The reason there isn't good equipment that can deal with this is that all the manufacturers in the field have been concentrating their efforts on battle-hardened equipment that can deal with catastrophic failures in wind farms, solar farms, and tidal generation schemes.
Oh... Wait a minute.... Never mind, more nuclear power in the UK! (let's site the bastards in the centre of London - that's where the power requirement is, after all)
Fukushima: the best advert for nuclear power ever.
Outdated design, earthquake out with specs and the only issue was not having an air supply for emergency generators above the wave. And NO-ONE died! Modern facilities are ten times as safe and could withstand a plane strike. Nuclear power now!
"What 'modern facilities'? In the US our "newest" reactor was designed in 1973 and finally opened for production last year"
ACK - the "no nukes" wanna-clue enviro-fascists have, unfortunately, been WAY too successful. you know, like THESE IDIOTS.
I wonder if Trump will try to reverse that? I think he might...
A power plant out on the west coast (San Onofre) was shut down because the N.R.C. refused to approve running it at reduced power while they solved problems with a "new design" boiler. They had 2 running reactors with this new boiler, but it rattled to much internally and one of them started to leak (the other was shut down for maintenance).
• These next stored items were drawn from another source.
(** ** Dirty blocks *)

Definition dirty (s : kernel) (b : Z) : Prop :=
  exists k x, k_bufs s !! k = Some x /\ is_block b x /\ b_flags x = 6.

Lemma dirty_upd s k f x b :
  k_bufs s !! k = Some x ->
  (is_block b x /\ b_flags x = 6 <-> is_block b (f x) /\ b_flags (f x) = 6) ->
  dirty (upd_buf k f s) b <-> dirty s b.
Proof.
  intros Hx Hf. split; intros (j & y & Hy & Hb).
  - rewrite lookup_upd in Hy. case_decide as E; [subst|by exists j, y].
    rewrite Hx in Hy. injection Hy as <-. exists k, x. split; [done|]. by apply Hf.
  - destruct (decide (j = k)) as [->|E].
    + simplify_eq. exists k, (f x). split; [by apply lookup_upd_buf|]. by apply Hf.
    + exists j, y. split; [|done]. rewrite lookup_upd. by case_decide.
Qed.

(** A buffer can be recycled as long as the held and the dirty ones do not
    fill the cache. *)
Lemma avail_count s n hd bl :
  cache s n hd -> (forall b, dirty s b -> b ∈ bl) -> (length hd + length bl < NBUF)%nat -> avail s.
Proof.
  intros Hc Hd Hlen. destruct (list_find (fun x => b_refcnt x = 0 /\ Z.land (b_flags x) B_DIRTY = 0) (k_bufs s)) as [[k x]|] eqn:E.
  { apply list_find_Some in E as (Hx & Hp & _). by exists k, x. }
  exfalso. rewrite list_find_None, Forall_forall in E.
  set (ks := List.filter (fun k => bool_decide (k ∉ hd)) (seq 0 NBUF)).
  assert (Hks : forall k, k ∈ ks -> exists x, k_bufs s !! k = Some x /\ b_dev x = 1 /\ b_blockno x ∈ bl).
  { intros k Hk. apply list_elem_of_In, filter_In in Hk as [Hk Hh]. apply bool_decide_eq_true in Hh.
    apply list_elem_of_In, elem_of_seq in Hk. rewrite <- (ca_len _ _ _ Hc) in Hk.
    destruct (lookup_lt_is_Some_2 (k_bufs s) k ltac:(lia)) as [x Hx]. exists x. split; [done|].
    destruct (ca_idle _ _ _ Hc k x Hx Hh) as [_ Hr Hst _].
    pose proof (E x (list_elem_of_lookup_2 _ _ _ Hx)) as Hn.
    destruct Hst as [[F _]|[[F|F] D]]; [by destruct Hn; rewrite F|by destruct Hn; rewrite F|].
    split; [done|]. apply Hd. by exists k, x. }
  assert (H1 : (NBUF <= length hd + length ks)%nat).
  { change NBUF with (length (seq 0 NBUF)) at 1. rewrite <- length_app. apply submseteq_length, NoDup_submseteq; [apply NoDup_seq|].
    intros k Hk. apply elem_of_app. destruct (decide (k ∈ hd)); [by left|right].
    apply list_elem_of_In, filter_In. split; [by apply list_elem_of_In|by apply bool_decide_eq_true]. }
  enough (length ks <= length bl)%nat by lia.
  set (f := fun k => default 0 (b_blockno <$> k_bufs s !! k)).
  rewrite <- (length_fmap f ks). apply submseteq_length, NoDup_submseteq.
  - apply NoDup_fmap_2_strong; [|apply NoDup_ListNoDup, List.NoDup_filter, NoDup_ListNoDup, NoDup_seq].
    intros j k Hj Hk Ef. destruct (Hks j Hj) as (x & Hx & Dx & _), (Hks k Hk) as (y & Hy & Dy & _).
    apply (ca_uniq _ _ _ Hc j k x y); [done..|]. unfold f in Ef. by rewrite Hx, Hy in Ef.
  - intros b (k & -> & Hk)%list_elem_of_fmap. destruct (Hks k Hk) as (x & Hx & _ & Hb). unfold f. by rewrite Hx.
Qed.

(** ** The log of a transaction *)

Definition nth_block (bl : list Z) (k : Z) : Z := default 0 (bl !! Z.to_nat k).

(** The header of the log with the block numbers [bl], over the old contents
    [d] of the block. *)
Definition head_of (bl : list Z) (d : list Z) : list Z :=
  foldl (fun d k => put32 d (4 + 4 * k) (nth_block bl k)) (put32 d 0 (Z.of_nat (length bl)))
    (seqZ 0 (Z.of_nat (length bl))).

(** The log in memory: it starts at block [st] and holds the blocks [bl],
    which are not blocks of the log itself. *)
Record txn (s : kernel) (st : Z) (bl : list Z) : Prop := {
  tx_dev : lg_dev (k_log s) = 1;
  tx_start : lg_start (k_log s) = st;
  tx_n : lg_n (k_log s) = Z.of_nat (length bl);
  tx_len : length (lg_block (k_log s)) = Z.to_nat LOGSIZE;
  tx_block : take (length bl) (lg_block (k_log s)) = bl;
  tx_max : Z.of_nat (length bl) < LOGSIZE;
  tx_area : 0 <= st /\ st + Z.of_nat (length bl) < k_disksize s;
  tx_home : forall b, b ∈ bl -> block_ok s b /\ (b < st \/ st + Z.of_nat (length bl) < b);
  tx_int : forall b, b ∈ bl -> b < 2147483648;
  tx_nodup : NoDup bl
}.

Lemma nth_block_elem bl k : 0 <= k < Z.of_nat (length bl) -> nth_block bl k ∈ bl.
Proof.
  intros H. unfold nth_block. destruct (lookup_lt_is_Some_2 bl (Z.to_nat k) ltac:(lia)) as [b Hb].
  rewrite Hb. by eapply list_elem_of_lookup_2.
Qed.

Lemma get_block_run s st bl k :
  txn s st bl -> 0 <= k < Z.of_nat (length bl) -> get_block k s = Ret (nth_block bl k) s.
Proof.
  intros H Hk. pose proof (tx_max _ _ _ H). unfold get_block.
  destruct (Z.leb_spec 0 k), (Z.ltb_spec k LOGSIZE); try lia. cbn [andb].
  unfold nth_block. rewrite <- (tx_block _ _ _ H), lookup_take_lt by lia.
  destruct (lookup_lt_is_Some_2 (lg_block (k_log s)) (Z.to_nat k)) as [b Hb]; [rewrite (tx_len _ _ _ H); lia|].
  by rewrite Hb.
Qed.

Lemma insert_app_snoc {A} (l1 l2 : list A) n x :
  length l1 = n -> (n < length l2)%nat -> <[n := x]> (l1 ++ drop n l2) = (l1 ++ [x]) ++ drop (n + 1) l2.
Proof.
  intros <- Hn. rewrite insert_app_r_alt by lia. rewrite Nat.sub_diag, <- app_assoc. f_equal.
  destruct (lookup_lt_is_Some_2 l2 (length l1) Hn) as [y Hy]. rewrite (drop_S _ _ _ Hy). cbn. by rewrite Nat.add_comm.
Qed.

Lemma seqZ_S m : 0 <= m -> seqZ 0 (m + 1) = seqZ 0 m ++ [m].
Proof. intros H. rewrite seqZ_app by lia. done. Qed.

(** Reading the header back. *)
Definition head_blocks (h : list Z) : list Z :=
  (fun k => i32 (get32 h (4 + 4 * k))) <$> seqZ 0 (i32 (get32 h 0)).

Lemma head_of_words bl d m :
  0 <= m <= Z.of_nat (length bl) -> Z.of_nat (length bl) < LOGSIZE -> length d = 512%nat ->
  let h := foldl (fun d k => put32 d (4 + 4 * k) (nth_block bl k)) (put32 d 0 (Z.of_nat (length bl))) (seqZ 0 m) in
  length h = 512%nat /\ get32 h 0 = u32 (Z.of_nat (length bl)) /\
  forall k, 0 <= k < m -> get32 h (4 + 4 * k) = u32 (nth_block bl k).
Proof.
  change LOGSIZE with 30. intros Hm Hl Hd. destruct Hm as [Hm Hle]. revert m Hm Hle.
  apply (natlike_ind (fun m => _ -> _)); cbn beta.
  - intros _. change (seqZ 0 0) with (@nil Z). cbn [foldl]. cbv zeta. rewrite length_put32. split; [done|]. split; [apply get32_put32_eq; lia|lia].
  - intros m Hm IH Hle. unfold Z.succ. rewrite (seqZ_S m Hm), foldl_app. cbn [foldl].
    destruct IH as (H1 & H2 & H3); [lia|]. cbv zeta. split; [by rewrite length_put32|]. split.
    + rewrite get32_put32_ne by lia. done.
    + intros k Hk. destruct (decide (k = m)) as [->|]; [apply get32_put32_eq; lia|].
      rewrite get32_put32_ne by lia. apply H3. lia.
Qed.

Lemma nth_block_seq bl : nth_block bl <$> seqZ 0 (Z.of_nat (length bl)) = bl.
Proof.
  apply list_eq. intros k. rewrite list_lookup_fmap. unfold nth_block.
  destruct (decide (k < length bl)%nat) as [Hk|Hk].
  - rewrite lookup_seqZ_lt by lia. cbn. destruct (lookup_lt_is_Some_2 bl k Hk) as [b Hb]. by rewrite Z.add_0_l, Nat2Z.id, Hb.
  - rewrite lookup_seqZ_ge by lia. cbn. symmetry. apply lookup_ge_None_2. lia.
Qed.

Lemma head_blocks_of bl d :
  Z.of_nat (length bl) < LOGSIZE -> length d = 512%nat -> (forall b, b ∈ bl -> 0 <= b < 2147483648) ->
  head_blocks (head_of bl d) = bl.
Proof.
  intros Hl Hd Hb. destruct (head_of_words bl d (Z.of_nat (length bl)) ltac:(lia) Hl Hd) as (H1 & H2 & H3).
  fold (head_of bl d) in *. unfold head_blocks.
  change LOGSIZE with 30 in Hl. rewrite H2, i32_u32, i32_id by lia.
  transitivity (nth_block bl <$> seqZ 0 (Z.of_nat (length bl))); [|apply nth_block_seq]. apply list_fmap_ext. intros j k Hk%list_elem_of_lookup_2%elem_of_seqZ.
  rewrite H3 by lia. rewrite i32_u32. apply i32_id. pose proof (Hb _ (nth_block_elem bl k ltac:(lia))). lia.
Qed.

Lemma txn_frame s s' st bl : txn s st bl -> fs_frame s s' -> txn s' st bl.
Proof. intros [? ? ? ? ? ? ? ? ? ?] (? & ? & ? & ? & ? & ->). by split. Qed.

(** ** Sequences of block writes *)

(** The blocks [f] after the writes [ws]. *)
Definition over (f : Z -> list Z) (ws : list (Z * list Z)) : Z -> list Z :=
  foldl (fun f w b => if decide (b = w.1) then w.2 else f b) f ws.

Lemma over_app f ws1 ws2 : over f (ws1 ++ ws2) = over (over f ws1) ws2.
Proof. apply foldl_app. Qed.

Lemma over_ext f g ws b : f b = g b -> over f ws b = over g ws b.
Proof. revert f g. induction ws as [|w ws IH]; intros f g H; [done|]. cbn. apply IH. by case_decide. Qed.

Lemma over_other f ws b : b ∉ ws.*1 -> over f ws b = f b.
Proof.
  revert f. induction ws as [|w ws IH]; intros f H; [done|]. cbn in H. apply not_elem_of_cons in H as [H1 H2].
  cbn. change (over (fun b => if decide (b = w.1) then w.2 else f b) ws b = f b).
  rewrite IH by done. by rewrite decide_False.
Qed.

Lemma over_hit f ws b d : NoDup ws.*1 -> (b, d) ∈ ws -> over f ws b = d.
Proof.
  revert f. induction ws as [|w ws IH]; intros f Hnd Hin; [by apply not_elem_of_nil in Hin|].
  cbn in Hnd. apply NoDup_cons in Hnd as [Hw Hnd]. apply elem_of_cons in Hin as [<-|Hin]; [|exact (IH _ Hnd Hin)].
  change (over (fun b' => if decide (b' = b) then d else f b') ws b = d). rewrite over_other by done. by rewrite decide_True.
Qed.

(** [s'] is [s] after the writes [ws] of a process [n] that holds no buffer. *)
Record writes (s s' : kernel) (n : Z) (ws : list (Z * list Z)) : Prop := {
  bw_frame : fs_frame s s';
  bw_env : forall i c me p, env s i c me p -> env s' i c me p;
  bw_cache : cache s' n [];
  bw_view : forall b', view s' b' = over (view s) ws b';
  bw_disk : forall b', disk_block s' b' = over (disk_block s) ws b';
  bw_trace : k_dwrites s' = k_dwrites s ++ ws;
  bw_dirty : forall b', dirty s' b' <-> dirty s b' /\ b' ∉ ws.*1
}.

Lemma writes_nil s n : cache s n [] -> writes s s n [].
Proof.
  intros H. split; [apply fs_frame_refl|done|done|done|done|by rewrite app_nil_r|].
  intros b. cbn. split; [|tauto]. intros Hb. split; [done|apply not_elem_of_nil].
Qed.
So they shut down and investigated. It was looking like a design flaw, and they wanted to reduce power to keep one of them doing SOMETHING while they did a refit on the other unit, etc. (radiation that was being released was WAY below the legal limit). BUT... N.R.C. wouldn't let them. Because, ENVIRO WACKOS!
So what did S.C.E. do? They CLOSED! THE! PLANT! ENTIRELY! laying off 100's of staff and leaving everything in-place as an ad hoc "radioactive storage site".
https://en.wikipedia.org/wiki/San_Onofre_Nuclear_Generating_Station#Initial_shutdown
This happened during the OBAKA administration, in case anyone wondered, 2012-ish.
Yet according to NIST (National Institute of Standards and Technology) burning aviation fuel will melt steel and cause concrete to crumble. Then there's the Pentagon penetration, how many concrete walls did that plane punch through. So unless the 9/11 report is a work of fiction then surely every nuclear power plant is insanely vulnerable to this kind of attack?